'''
Lemma tracks_unsplit_and_of_their_vessel_witness :
  mmsi vessel_111 = 111 ∧ Forall (unsplit_track_of 111) (tracks vessel_111).
Proof.
  apply (tracks_unsplit_and_of_their_vessel agent
           [row_at 111 0; row_at 111 100; row_at 111 5000]
           (Some (query_at 50)) true 1 {[ 111 := vessel_111 ]} 111 vessel_111).
  - vm_compute. reflexivity.
  - vm_compute. reflexivity.
Defined.
Lemma three_reports_keep_order (conv : Z → float) :
  Forall (λ r, Forall (λ r', row_timestamp r ≤ row_timestamp r' →
                 PrimFloat.leb (conv (row_timestamp r)) (conv (row_timestamp r')) = true)
                      [row_at 111 0; row_at 111 100; row_at 111 5000])
         [row_at 111 0; row_at 111 100; row_at 111 5000] →
  keeps_order conv [row_at 111 0; row_at 111 100; row_at 111 5000].
Proof.
  intros Hall r r' Hr Hr'. rewrite Forall_forall in Hall.
  specialize (Hall r Hr). rewrite Forall_forall in Hall. by apply Hall.
Qed.

Lemma tracks_in_time_order_witness : Forall in_time_order (tracks vessel_111).
Proof.
  apply (tracks_in_time_order agent
           [row_at 111 0; row_at 111 100; row_at 111 5000]
           (Some (query_at 50)) true 1 false {[ 111 := vessel_111 ]} 111 vessel_111).
  - apply insertion_sort_sorts.
  - apply three_reports_keep_order.
    repeat constructor; vm_compute; intros Hle; first [reflexivity|by destruct Hle].
  - apply three_reports_keep_order.
    repeat constructor; vm_compute; intros Hle; first [reflexivity|by destruct Hle].
  - vm_compute. reflexivity.
  - vm_compute. reflexivity.
Defined.
Lemma interpolation_drops_failures_witness :
  _interpolate_trajectories needs_a_track
    {[ 111 := vessel_with [[report_0; report_1]]; 222 := vessel_with [] ]} "linear"
  = Ok (omap (interpolated needs_a_track "linear")
          {[ 111 := vessel_with [[report_0; report_1]]; 222 := vessel_with [] ]}).
Proof.
  apply interpolation_drops_failures.
  apply map_Forall_insert_2; [done|]. by apply map_Forall_singleton.
Defined.

End construction_examples.

(** ** Kinematic corrections *)

Section corrections_facts.
Context `{Libm}.

Implicit Types (trs : list (list AISMessage)) (targets : Targets).

(** On two reports the body of the speed correction never raises: it
    replaces the later speed exactly when the time-mean speed is not strictly
    inside the band. *)
Lemma speed_correction_pair_reports (msg_t0 msg_t1 : AISMessage) :
  ∃ tms, _time_mean_speed msg_t0 msg_t1 = Ok tms ∧
    speed_correction_pair msg_t0 msg_t1 =
    Ok (if PrimFloat.ltb (PrimFloat.sub (SOG msg_t0)
                            (PrimFloat.sub (SOG msg_t1) (SOG msg_t0))) tms
           && PrimFloat.ltb tms (PrimFloat.add (SOG msg_t1)
                                   (PrimFloat.sub (SOG msg_t1) (SOG msg_t0)))
        then (msg_t1, false)
        else ({| sender := sender msg_t1; timestamp := timestamp msg_t1;
                 lat := lat msg_t1; lon := lon msg_t1; COG := COG msg_t1;
                 SOG := tms |}, true)).
Proof.
  eexists. split; [reflexivity|].
  unfold speed_correction_pair. cbn [_time_mean_speed message_attributes
    get_lat get_lon get_timestamp get_SOG set_SOG bind].
  match goal with |- context [negb ?c] => destruct c end; reflexivity.
Qed.

(** On two reports the body of the position correction never raises: it
    moves the later report to the dead-reckoned position exactly when the
    deviation is at most half the speed difference times the elapsed time. *)
Lemma position_correction_pair_reports `{Numpy} (msg_t0 msg_t1 : AISMessage) :
  let dt := PrimFloat.sub (timestamp msg_t1) (timestamp msg_t0) in
  let velocity := _break_down_velocity (SOG msg_t0) (COG msg_t0) in
  let lont1 := PrimFloat.add (lon msg_t0) (PrimFloat.mul velocity.1 dt) in
  let latt1 := PrimFloat.add (lat msg_t0) (PrimFloat.mul velocity.2 dt) in
  let est_pos :=
    PrimFloat.sqrt (PrimFloat.add (square (PrimFloat.sub lont1 (lon msg_t1)))
                                  (square (PrimFloat.sub latt1 (lat msg_t1)))) in
  position_correction_pair msg_t0 msg_t1 =
  Ok (if PrimFloat.leb est_pos
           (PrimFloat.mul
              (PrimFloat.mul 0.5 (PrimFloat.sub (SOG msg_t1) (SOG msg_t0))) dt)
      then ({| sender := sender msg_t1; timestamp := timestamp msg_t1;
               lat := latt1; lon := lont1; COG := COG msg_t1; SOG := SOG msg_t1 |},
            true)
      else (msg_t1, false)).
Proof.
  unfold position_correction_pair, _break_down_velocity.
  cbn [message_attributes get_lat get_lon get_timestamp get_SOG get_COG
       set_lat set_lon bind fst snd].
  match goal with |- context [if ?c then _ else _] => destruct c end; reflexivity.
Qed.

(** On the elements of [target.tracks], which are lists, either loop raises
    at its first pair. *)
Lemma speed_loop_on_tracks trs n :
  pairwise_loop speed_correction_pair trs n
  = if (2 <=? length trs)%nat then Raise AttributeError else Ok (trs, n).
Proof. by destruct trs as [|t0 [|t1 rest]]. Qed.

Lemma position_loop_on_tracks `{Numpy} trs n :
  pairwise_loop position_correction_pair trs n
  = if (2 <=? length trs)%nat then Raise AttributeError else Ok (trs, n).
Proof. by destruct trs as [|t0 [|t1 rest]]. Qed.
'''
WHAT TO WORK ON |
What you need to do is retype all the entries exactly as written.

RESULT OF THIS EXERCISE |
Lemma tracks_unsplit_and_of_their_vessel_witness :
  mmsi vessel_111 = 111 ∧ Forall (unsplit_track_of 111) (tracks vessel_111).
Proof.
  apply (tracks_unsplit_and_of_their_vessel agent
           [row_at 111 0; row_at 111 100; row_at 111 5000]
           (Some (query_at 50)) true 1 {[ 111 := vessel_111 ]} 111 vessel_111).
  - vm_compute. reflexivity.
  - vm_compute. reflexivity.
Defined.
Lemma three_reports_keep_order (conv : Z → float) :
  Forall (λ r, Forall (λ r', row_timestamp r ≤ row_timestamp r' →
                 PrimFloat.leb (conv (row_timestamp r)) (conv (row_timestamp r')) = true)
                      [row_at 111 0; row_at 111 100; row_at 111 5000])
         [row_at 111 0; row_at 111 100; row_at 111 5000] →
  keeps_order conv [row_at 111 0; row_at 111 100; row_at 111 5000].
Proof.
  intros Hall r r' Hr Hr'. rewrite Forall_forall in Hall.
  specialize (Hall r Hr). rewrite Forall_forall in Hall. by apply Hall.
Qed.

Lemma tracks_in_time_order_witness : Forall in_time_order (tracks vessel_111).
Proof.
  apply (tracks_in_time_order agent
           [row_at 111 0; row_at 111 100; row_at 111 5000]
           (Some (query_at 50)) true 1 false {[ 111 := vessel_111 ]} 111 vessel_111).
  - apply insertion_sort_sorts.
  - apply three_reports_keep_order.
    repeat constructor; vm_compute; intros Hle; first [reflexivity|by destruct Hle].
  - apply three_reports_keep_order.
    repeat constructor; vm_compute; intros Hle; first [reflexivity|by destruct Hle].
  - vm_compute. reflexivity.
  - vm_compute. reflexivity.
Defined.
Lemma interpolation_drops_failures_witness :
  _interpolate_trajectories needs_a_track
    {[ 111 := vessel_with [[report_0; report_1]]; 222 := vessel_with [] ]} "linear"
  = Ok (omap (interpolated needs_a_track "linear")
          {[ 111 := vessel_with [[report_0; report_1]]; 222 := vessel_with [] ]}).
Proof.
  apply interpolation_drops_failures.
  apply map_Forall_insert_2; [done|]. by apply map_Forall_singleton.
Defined.

End construction_examples.

(** ** Kinematic corrections *)

Section corrections_facts.
Context `{Libm}.

Implicit Types (trs : list (list AISMessage)) (targets : Targets).

(** On two reports the body of the speed correction never raises: it
    replaces the later speed exactly when the time-mean speed is not strictly
    inside the band. *)
Lemma speed_correction_pair_reports (msg_t0 msg_t1 : AISMessage) :
  ∃ tms, _time_mean_speed msg_t0 msg_t1 = Ok tms ∧
    speed_correction_pair msg_t0 msg_t1 =
    Ok (if PrimFloat.ltb (PrimFloat.sub (SOG msg_t0)
                            (PrimFloat.sub (SOG msg_t1) (SOG msg_t0))) tms
           && PrimFloat.ltb tms (PrimFloat.add (SOG msg_t1)
                                   (PrimFloat.sub (SOG msg_t1) (SOG msg_t0)))
        then (msg_t1, false)
        else ({| sender := sender msg_t1; timestamp := timestamp msg_t1;
                 lat := lat msg_t1; lon := lon msg_t1; COG := COG msg_t1;
                 SOG := tms |}, true)).
Proof.
  eexists. split; [reflexivity|].
  unfold speed_correction_pair. cbn [_time_mean_speed message_attributes
    get_lat get_lon get_timestamp get_SOG set_SOG bind].
  match goal with |- context [negb ?c] => destruct c end; reflexivity.
Qed.

(** On two reports the body of the position correction never raises: it
    moves the later report to the dead-reckoned position exactly when the
    deviation is at most half the speed difference times the elapsed time. *)
Lemma position_correction_pair_reports `{Numpy} (msg_t0 msg_t1 : AISMessage) :
  let dt := PrimFloat.sub (timestamp msg_t1) (timestamp msg_t0) in
  let velocity := _break_down_velocity (SOG msg_t0) (COG msg_t0) in
  let lont1 := PrimFloat.add (lon msg_t0) (PrimFloat.mul velocity.1 dt) in
  let latt1 := PrimFloat.add (lat msg_t0) (PrimFloat.mul velocity.2 dt) in
  let est_pos :=
    PrimFloat.sqrt (PrimFloat.add (square (PrimFloat.sub lont1 (lon msg_t1)))
                                  (square (PrimFloat.sub latt1 (lat msg_t1)))) in
  position_correction_pair msg_t0 msg_t1 =
  Ok (if PrimFloat.leb est_pos
           (PrimFloat.mul
              (PrimFloat.mul 0.5 (PrimFloat.sub (SOG msg_t1) (SOG msg_t0))) dt)
      then ({| sender := sender msg_t1; timestamp := timestamp msg_t1;
               lat := latt1; lon := lont1; COG := COG msg_t1; SOG := SOG msg_t1 |},
            true)
      else (msg_t1, false)).
Proof.
  unfold position_correction_pair, _break_down_velocity.
  cbn [message_attributes get_lat get_lon get_timestamp get_SOG get_COG
       set_lat set_lon bind fst snd].
  match goal with |- context [if ?c then _ else _] => destruct c end; reflexivity.
Qed.

(** On the elements of [target.tracks], which are lists, either loop raises
    at its first pair. *)
Lemma speed_loop_on_tracks trs n :
  pairwise_loop speed_correction_pair trs n
  = if (2 <=? length trs)%nat then Raise AttributeError else Ok (trs, n).
Proof. by destruct trs as [|t0 [|t1 rest]]. Qed.

Lemma position_loop_on_tracks `{Numpy} trs n :
  pairwise_loop position_correction_pair trs n
  = if (2 <=? length trs)%nat then Raise AttributeError else Ok (trs, n).
Proof. by destruct trs as [|t0 [|t1 rest]]. Qed.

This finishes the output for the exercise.